TL;DR: I have problems with PHP generating PDF's longer than 1 page total.
Hello again. My goal is to create a script that will basically get all the important data and create a A4 format PDF invoice/document for printing/mailing/archiving. Generating PDF document is fine as long as the document does not overflow.
I want the invoice pages to be outlined with a border, it should contain:
the needed stuff required for the invoice to be valid
billed products/other information
place for supplier/customer signature and stamp or other data
All the pages HAVE to contain header and footer (company logo) and footer (page # of # - Invoice/Document ID - Date and Time - office ID - Printer ID, assigned personnel, whatever someone can ask), as well as border around the document body (under header, above footer).
Everything is fine as long as the document size is not bigger than
$pageSize-$pageMargins-$header-$footer-$invoiceDataBlock-$signaturesBlock
which is basically just like 10 cm for the actual invoiced items. If the document is bigger, I actually create attachment for the invoice manually using spreadsheet editor.
The question is: What can I do to create a multipage PDF document that has no problems like invoiced items overlaying the header/footer? I need to know when to continue on the next page. How do I know this? What is the best way to accomplish this task?
Thank you in advance!
I've used both FPDF and TCPDF to generate multi-page invoice files. They are roughly the same in terms of how they work. (I started with FPDF, then switched to TCPDF when I needed to include Unicode characters, which FPDF didn't support at the time.)

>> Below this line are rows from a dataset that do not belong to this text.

(** C2 (amended): the map script ends in [st.stop()] exactly when the
    dashboard module cannot be imported, the synthetic series fails its range
    checks, the boundary file cannot be read or is empty, the folium map
    cannot be created, or the choropleth layer cannot be added; when none of
    these happens it runs to its end and shows the title and the tabs,
    whatever fails while adding a tooltip, displaying the map, computing a
    metric or drawing the chart. The dashboard script on its own stops
    exactly when the series fails its range checks. *)
Theorem fatal_conditions E s :
  (fst (WeatherMap.main E s) = Halt <->
   (exists e, import_dashboard E = Some e /\ is_class ImportError e = true)
   \/ (import_dashboard E = None
       /\ (series_rejected E = true \/ geometry_unusable E = true
           \/ map_creation_fails E = true \/ choropleth_fails E = true)))
  /\ (import_dashboard E = None ->
      series_rejected E = false -> geometry_unusable E = false ->
      map_creation_fails E = false -> choropleth_fails E = false ->
      fst (WeatherMap.main E s) = Ret tt
      /\ In (Render Page (StTitle "Singapore Weather Tracker"))
            (trace (snd (WeatherMap.main E s)))
      /\ In (Render Page (StTabs ["Weather Map"; "Time Series Data"; "Debug Info"]))
            (trace (snd (WeatherMap.main E s))))
  /\ (fst (Dashboard.main E s) = Halt <-> series_rejected E = true)
  /\ (series_rejected E = false -> fst (Dashboard.main E s) = Ret tt).
Proof.
  split; [|split; [|split]].
  - rewrite map_script_end. unfold map_script_ending. split.
    + destruct (import_dashboard E) as [e|].
      * destruct (is_class ImportError e) eqn:He; [|discriminate]. eauto.
      * destruct (series_rejected E), (geometry_unusable E),
          (map_creation_fails E), (choropleth_fails E); cbn; intros H;
          try discriminate; right; auto.
    + intros [(e & -> & ->) | (-> & H)]; [reflexivity|].
      destruct (series_rejected E), (geometry_unusable E),
        (map_creation_fails E), (choropleth_fails E); cbn;
        intuition congruence.
  - intros Hi Hs Hg Hm Hc.
    pose proof (map_script_end E s) as Hend. unfold map_script_ending in Hend.
    rewrite Hi, Hs, Hg, Hm, Hc in Hend. cbn [orb] in Hend.
    destruct (WeatherMap.main E s) as [o s'] eqn:Hrun.
    cbn [fst snd] in *. subst o. split; [reflexivity|].
    destruct (main_reaches_page E s s' Hrun) as (g & df & s1 & Hpage).
    pose proof (page_shows_title_and_tabs E (debug_checkbox E) g (Some df) s1)
      as Hshow.
    rewrite Hpage in Hshow. exact Hshow.
  - rewrite dashboard_script_end.
    destruct (series_rejected E); split; intros; congruence.
  - intros Hs. now rewrite dashboard_script_end, Hs.
Qed.

Lemma fatal_conditions_witness :
  fst (WeatherMap.main quiet fresh) = Ret tt
  /\ In (Render Page (StTitle "Singapore Weather Tracker"))
        (trace (snd (WeatherMap.main quiet fresh)))
  /\ In (Render Page (StTabs ["Weather Map"; "Time Series Data"; "Debug Info"]))
        (trace (snd (WeatherMap.main quiet fresh))).
Proof.
  apply (proj1 (proj2 (fatal_conditions quiet fresh))); reflexivity.
Defined.

Lemma tooltip_loop_covers_every_region_witness :
  let E := broken_east true in
  let regions_gdf := WeatherMap.regions_with_temperature E five_regions in
  let columns := gdf_columns regions_gdf in
  exists s' evs r e,
    WeatherMap.add_tooltips E true regions_gdf fresh = (Ret tt, s')
    /\ length (folium_map s') = 4
    /\ trace s' = [] ++ evs
    /\ Forall (fun ev => is_debug_line ev = true) evs
    /\ nth_error (gdf_rows regions_gdf) 1 = Some r
    /\ WeatherMap.tooltip_layer E columns r = inl e
    /\ In (Render Page
             (StWrite ("🔍 DEBUG: " +++ WeatherMap.tooltip_warning columns 1 r e)))
          evs
    /\ In (LogInfo ("DEBUG: " +++ WeatherMap.tooltip_warning columns 1 r e)) evs.
Proof.
  cbv zeta.
  destruct (tooltip_loop_covers_every_region (broken_east true) true
              (WeatherMap.regions_with_temperature (broken_east true) five_regions)
              [] 0 0 None [])
    as (s' & evs & Hrun & Hmap & _ & Htrace & Hlines & Hlog & _).
  exists s', evs. eexists. eexists.
  split; [exact Hrun|]. split; [rewrite Hmap; vm_compute; reflexivity|].
  split; [exact Htrace|]. split; [exact Hlines|].
  assert (Hrow : nth_error (gdf_rows (WeatherMap.regions_with_temperature
                                        (broken_east true) five_regions)) 1
                 = Some (mkFeature (Some "East") (square 103.9 1.3) (Some 30%float)))
    by (vm_compute; reflexivity).
  assert (Hfail : WeatherMap.tooltip_layer (broken_east true)
                    (gdf_columns (WeatherMap.regions_with_temperature
                                    (broken_east true) five_regions))
                    (mkFeature (Some "East") (square 103.9 1.3) (Some 30%float))
                  = inl (Exn ValueError "invalid geometry"))
    by (vm_compute; reflexivity).
  split; [exact Hrow|]. split; [exact Hfail|].
  exact (Hlog 1 _ _ Hrow Hfail eq_refl).
Defined.

(** ** The range of the synthetic temperatures *)

(** *** Rounding to binary64 *)

Section Binary64.
Local Open Scope Z_scope.




























End Binary64.

(** *** The temperatures *)

Lemma uniform_draws_length E low high n : forall r,
  length (fst (WeatherMap.uniform_draws E low high r n)) = n.
Proof.
  induction n as [|n IH]; intros r; cbn; [reflexivity|].
  destruct (random_sample E r) as [u r1]. specialize (IH r1).
  destruct (WeatherMap.uniform_draws E low high r1 n). cbn in *. now rewrite IH.
Qed.


Lemma set_Temperature_rows g : forall values,
  length values = length (gdf_rows g) ->
  map region (gdf_rows (set_Temperature g values)) = map region (gdf_rows g)
  /\ map geometry (gdf_rows (set_Temperature g values)) = map geometry (gdf_rows g)
  /\ map Temperature (gdf_rows (set_Temperature g values)) = map Some values.
Proof.
  unfold set_Temperature. cbn [gdf_rows].
  induction (gdf_rows g) as [|row rows IH]; intros [|v values] Hlen;
    try discriminate; cbn; [auto|].
  destruct (IH values) as (H1 & H2 & H3); [now inversion Hlen|].
  now rewrite H1, H2, H3.
Qed.





(** ** Formatting and sampling, on examples *)

Example format_1f_samples :
  map format_1f
      [21.96; 0.25; 0.35; -0.04; 99.95; 1e22; 0; nan; infinity]%float
  = ["22.0"; "0.2"; "0.3"; "-0.0"; "100.0"; "10000000000000000000000.0";
     "0.0"; "nan"; "inf"].
Proof. vm_compute. reflexivity. Qed.

Example format_2f_samples :
  map format_2f [21.965; 0.125; -3.14159; 1024; 0.005]%float
  = ["21.96"; "0.12"; "-3.14"; "1024.00"; "0.01"].
Proof. vm_compute. reflexivity. Qed.

Example linspace_samples :
  Dashboard.linspace 0 1 5 = [0; 0.25; 0.5; 0.75; 1]%float
  /\ Dashboard.linspace 2 3 1 = [2]%float
  /\ Dashboard.linspace 2 3 0 = [].
Proof. vm_compute. auto. Qed.

(** [np.random.uniform(26, 34)] computes [26 + 8 * u] in binary64: for the
    draws [u] just below one the sum rounds up to 34 itself. *)
Example uniform_rounds_to_the_upper_limit :
  map (fun u => 26 + (34 - 26) * u)%float
      [0; 0.5; 0x1.ffffffffffffbp-1; 0x1.ffffffffffffcp-1; 0x1.fffffffffffffp-1]%float
  = [26; 30; 0x1.0ffffffffffffp+5; 34; 34]%float.
Proof. vm_compute. reflexivity. Qed.

(** * Further properties of the two scripts *)

Lemma errors_of_debug_events b msg data :
  filter is_error (debug_events b msg data) = [].
Proof. apply filter_debug_events. intros ev H. now apply debug_events_kinds in H. Qed.

(** ** Validation *)

Lemma validate_dataframe_missing_run E df tr r k b fm :
  Dashboard.missing_columns df <> [] ->
  let e := Exn ValueError
             ("Missing required columns: "
              +++ py_str E (VList (map VStr (Dashboard.missing_columns df)))) in
  Dashboard.validate_dataframe E df (mkState tr r k (Some b) fm)
  = (Ret false,
     mkState (tr ++ debug_events b "Validating DataFrame..." None
                 ++ Render Page (StError ("❌ DataFrame validation failed: " +++ exn_str e))
                 :: (if b then [Render Page (StCode (format_exc E e))] else []))
             r k (Some b) fm).
Proof.
  intros Hm e. unfold Dashboard.validate_dataframe, try_except. emit_step.
  destruct (Dashboard.missing_columns df) as [|c l] eqn:Hc; [congruence|].
  erewrite bind_raise by reflexivity. unfold Exception. emit_step.
  erewrite bind_ret by reflexivity. emit_step.
  unfold ret. subst e. destruct b; rewrite <- !app_assoc; reflexivity.
Qed.

(** X1: what [validate_dataframe] returns depends on the presence of the
    four required columns alone: [True] when none is missing, [False]
    otherwise, whatever the dtypes and the null entries; it changes nothing
    of the state but the trace. *)
Theorem validation_checks_columns_only E df tr r k b fm :
  exists evs,
    Dashboard.validate_dataframe E df (mkState tr r k (Some b) fm)
    = (Ret (match Dashboard.missing_columns df with [] => true | _ => false end),
       mkState (tr ++ evs) r k (Some b) fm).
Proof.
  destruct (Dashboard.missing_columns df) as [|c l] eqn:Hm.
  - rewrite validate_dataframe_run by exact Hm. eexists. reflexivity.
  - rewrite validate_dataframe_missing_run by congruence. rewrite Hm.
    eexists. reflexivity.
Qed.



(** X3: a [Time] column that is not of a datetime dtype is only warned
    about: with the four columns present [validate_dataframe] shows the
    warning and still returns [True]. *)
Theorem non_datetime_time_only_warns E df time tr r k b fm :
  Dashboard.missing_columns df = [] ->
  df_get df Dashboard.col_time = Some time ->
  is_datetime64_any_dtype time = false ->
  exists evs,
    Dashboard.validate_dataframe E df (mkState tr r k (Some b) fm)
    = (Ret true, mkState (tr ++ evs) r k (Some b) fm)
    /\ In (Render Page (StWarning "⚠️ Time column is not datetime type")) evs
    /\ filter is_error evs = [].
Proof.
  intros Hm Ht Hd. rewrite validate_dataframe_run by exact Hm.
  eexists. split; [reflexivity|]. unfold Dashboard.validate_events.
  rewrite Ht, Hd. split.
  - apply in_or_app. right. apply in_or_app. right.
    apply in_or_app. left. left. reflexivity.
  - rewrite !filter_app, !errors_of_debug_events.
    now destruct (existsb _ (isnull_sum df)).
Qed.

Lemma non_datetime_time_only_warns_witness :
  exists evs,
    Dashboard.validate_dataframe quiet numbered_frame (resumed false)
    = (Ret true, mkState ([] ++ evs) 7 12 (Some false) [])
    /\ In (Render Page (StWarning "⚠️ Time column is not datetime type")) evs
    /\ filter is_error evs = [].
Proof.
  apply (non_datetime_time_only_warns quiet numbered_frame (FloatCol [0; 1]%float)
           [] 7 12 false []); reflexivity.
Defined.

(** ** The module top level *)

Lemma no_error_in_debug_events b msg data p m :
  ~ In (Render p (StError m)) (debug_events b msg data).
Proof.
  destruct b; [|intros []]. intros H. apply debug_events_kinds in H.
  destruct H as (_ & H & _). discriminate.
Qed.

Lemma no_warning_in_debug_events b msg data p m :
  ~ In (Render p (StWarning m)) (debug_events b msg data).
Proof.
  destruct b; [|intros []]. intros H. apply debug_events_kinds in H.
  destruct H as (H & _). discriminate.
Qed.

As Eugen suggested, you can hand-roll your own headers and footers more easily than using the functions built in to either FPDF or TCPDF.
My strategy for making sure I don't overwrite footers is simply to be careful with the data included on the invoice. When adding new SKUs, I test long names to make sure they will fit in their field in the invoice PDF. For items that must be variable-length, I put unknown content onto its own line to reduce possible impact:
Domain registration (2 years)
↳ example.com
As I generate each page of the invoice, I keep track of how many lines I've used. I know I can safely put 20 lines of items, and I know my maximum single item is 2 lines, then when I get to 20 lines, I start a new page. 15 items means 1 page. 25 items means two pages. The item counter goes up, and every time I hit the 20 line limit, it generates the next page and resets the page item counter.
Note that I'm not including any code in this answer because you didn't include any code in your question. If you'd like help with implementation, I suspect that will be grounds for an additional question. :-)
Use TCPDF. It has a very handy SetY() / GetY() pair of functions, that allows you to know, where on the page you are. You can use this to know when to do a page break.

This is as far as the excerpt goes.